Statistical classification, on the other hand, dispenses with deriving meaning by focusing more on the statistical relationships between words of a given volume. Using various statistical models, it is possible to have relevance without requiring grammatical elements that require a lot of upkeep.
As mentioned earlier, the two methods are increasingly being used as supportive to one another but most classification has a “core” of one or the other.
Visual Classification
While most of the attention is put on text-based capabilities, image-based classification using computer vision and pattern recognition offers very capable classification in its own right. This is because there is a lot of information regarding the visual components of a document – the presence of logos, tables, and layout – that can be used to group documents without even requiring text-based approaches. It’s the same as sitting a person down at a desk and asking them to group documents within a folder. The person will often just start by organizing like documents based upon visual cues alone – especially if they are not subject matter experts. Solutions using image-based classification vary by the granularity of the visual elements they can use; while some can take every visual component into consideration, others just group by overall layout, ignoring logos or other picture-like elements.

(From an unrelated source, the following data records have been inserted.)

Lemma init_inv v : lw_inv n false true (LWLockInitialize v).
Proof.
  split; [| |done| | |].
  - split; cbn [LWLockInitialize procs state]; rewrite ?cnt_none by done; try lia. reflexivity.
  - intros i. by split; cbn; try lia.
  - split; cbn; try done; [apply NoDup_nil_2|].
    intros i. split; [by intros ?%not_elem_of_nil|]. by intros [? _].
  - split; cbn; try done.
    + intros i. split; [done|]. by intros [j ?%not_elem_of_nil].
    + intros j. apply NoDup_nil_2.
    + by intros i j k ?%not_elem_of_nil.
  - split; cbn; try done; [by intros j wk old [?|?]|]. by intros _ _ i [? _].
Qed.

Lemma reachable_kept v s : reachable n v s -> kept n s.
Proof.
  induction 1 as [|s s' _ [hw [ro IH]] Hstep]; [exists false, true; apply init_inv|].
  destruct Hstep as [me s s' Hme Hrun|me r s s' Hme Hpc Hr Hs|me s Hme|me k h s Hme Hpc Hh].
  - by eapply run_kept.
  - by eapply start_kept.
  - exists hw, ro. by apply sem_kept.
  - by eapply env_kept.
Qed.

(** ** Progress *)

(** A process that waits: it finds the wait queue locked, or its semaphore down. *)
Definition waits (s : sys) (j : nat) : Prop :=
  match p_pc (procs s j) with
  | ListLock _ _ => has (state s) LW_FLAG_LOCKED = true
  | Sleep _ | DequeueSleep _ _ => sem (procs s j) = 0%nat
  | _ => False
  end.

(** A process that is in the code and does not wait. *)
Definition moves (s : sys) (j : nat) : Prop := (j < n)%nat /\ ~ waits s j /\ exists s', run j s = Some s'.

Lemma run_enabled hw ro s j :
  lw_inv n hw ro s -> p_pc (procs s j) <> Idle -> ~ waits s j -> moves s j.
Proof.
  intros Hinv Hpc Hw. split; [by eapply inv_in|]. split; [done|].
  pose proof (loc_fits _ (inv_local _ _ _ _ Hinv j)) as Hf. unfold run, LWLockAttemptLock, LWLockWaitListLock, LWLockQueueSelf, LWLockDequeueSelf, LWLockWait,
    LWLockConflictsWithVar, LWLockUpdateVar, LWLockReleaseClearVar, LWLockRelease, LWLockWakeup, waits in *.
  destruct (p_pc (procs s j)) as [] eqn:Epc; try done; try (eexists; reflexivity);
    try (repeat case_match; try done; eexists; reflexivity).
Qed.

Lemma queue_mover hw ro s :
  lw_inv n hw ro s -> has (state s) LW_FLAG_LOCKED = true -> exists j, moves s j.
Proof.
  intros Hinv Hlk. pose proof (word_bounds n few _ _ _ (inv_word _ _ _ _ Hinv)) as (B1 & B2 & B3).
  rewrite (word_enc _ _ _ _ (inv_word _ _ _ _ Hinv)), enc_locked, Z.eqb_eq in Hlk by (done || lia).
  assert (0 < cnt n inlist (procs s)) as (j & Hj & Hin)%cnt_pos by lia.
  exists j. unfold inlist in Hin. eapply run_enabled; [exact Hinv|intros E; by rewrite E in Hin|].
  unfold waits. revert Hin. destruct (p_pc (procs s j)); intros ? Hf; simpl in *; done.
Qed.
(* ===== verification/PglzDecode.v ===== *)
(** The compressed format and its decompression: a stream of literals and tags,
    eight to a control byte, is decompressed to what the tokens stand for. *)

From S2P Require Import Prelude Pglz.
Local Open Scope Z_scope.

(** ** Tokens *)

Inductive token : Set :=
| Lit (b : Z)
| Tag (len off : nat).

(** The last [off] bytes of [out], repeated to [n] bytes. *)
Definition repeated (n off : nat) (out : list Z) : list Z :=
  map (fun i => rd out (length out - off + i mod off)) (seq 0 n).

Definition expand (out : list Z) (t : token) : list Z :=
  match t with
  | Lit b => out ++ [b]
  | Tag len off => out ++ repeated len off out
  end.
Definition expand_all (out : list Z) (l : list token) : list Z := foldl expand out l.

(** What the format can express, given the length of the output so far. *)
Definition token_ok (n : nat) (t : token) : Prop :=
  match t with
  | Lit b => in_u 8 b
  | Tag len off => (3 <= len <= PGLZ_MAX_MATCH /\ 1 <= off < 4095 /\ off <= n)%nat
  end.
Fixpoint tokens_ok (out : list Z) (l : list token) : Prop :=
  match l with
  | [] => True
  | t :: l => token_ok (length out) t /\ tokens_ok (expand out t) l
  end.

(** ** The format *)

Definition body (t : token) : list Z :=
  match t with Lit b => [b] | Tag len off => tag_bytes (Z.of_nat len) (Z.of_nat off) end.
Definition bodies (l : list token) : list Z := concat (map body l).

Definition is_tag (t : token) : bool := match t with Lit _ => false | Tag _ _ => true end.
Fixpoint bits (l : list token) : Z :=
  match l with
  | [] => 0
  | t :: l => Z.b2z (is_tag t) + 2 * bits l
  end.

(** A control byte and its items. *)
Definition group (l : list token) : list Z := bits l :: bodies l.
Definition stream (gs : list (list token)) : list Z := concat (map group gs).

A benefit of visual classificaiton is that it can be much quicker than text-based techniques, especially if text first has to be extracted with optical character recognition.
Summing it All Up
Just as with the two major text-based techniques often being blended, it can also be of great benefit to combine visual and text classification. Visual can act as an efficient “first pass” with text classification called into action for documents that cannot be grouped or if more detail about the document is required.
For big data applications, organizations will actually make greatest use of capabilities that can span all types of unstructured information and use all of the data on a document for classification purposes.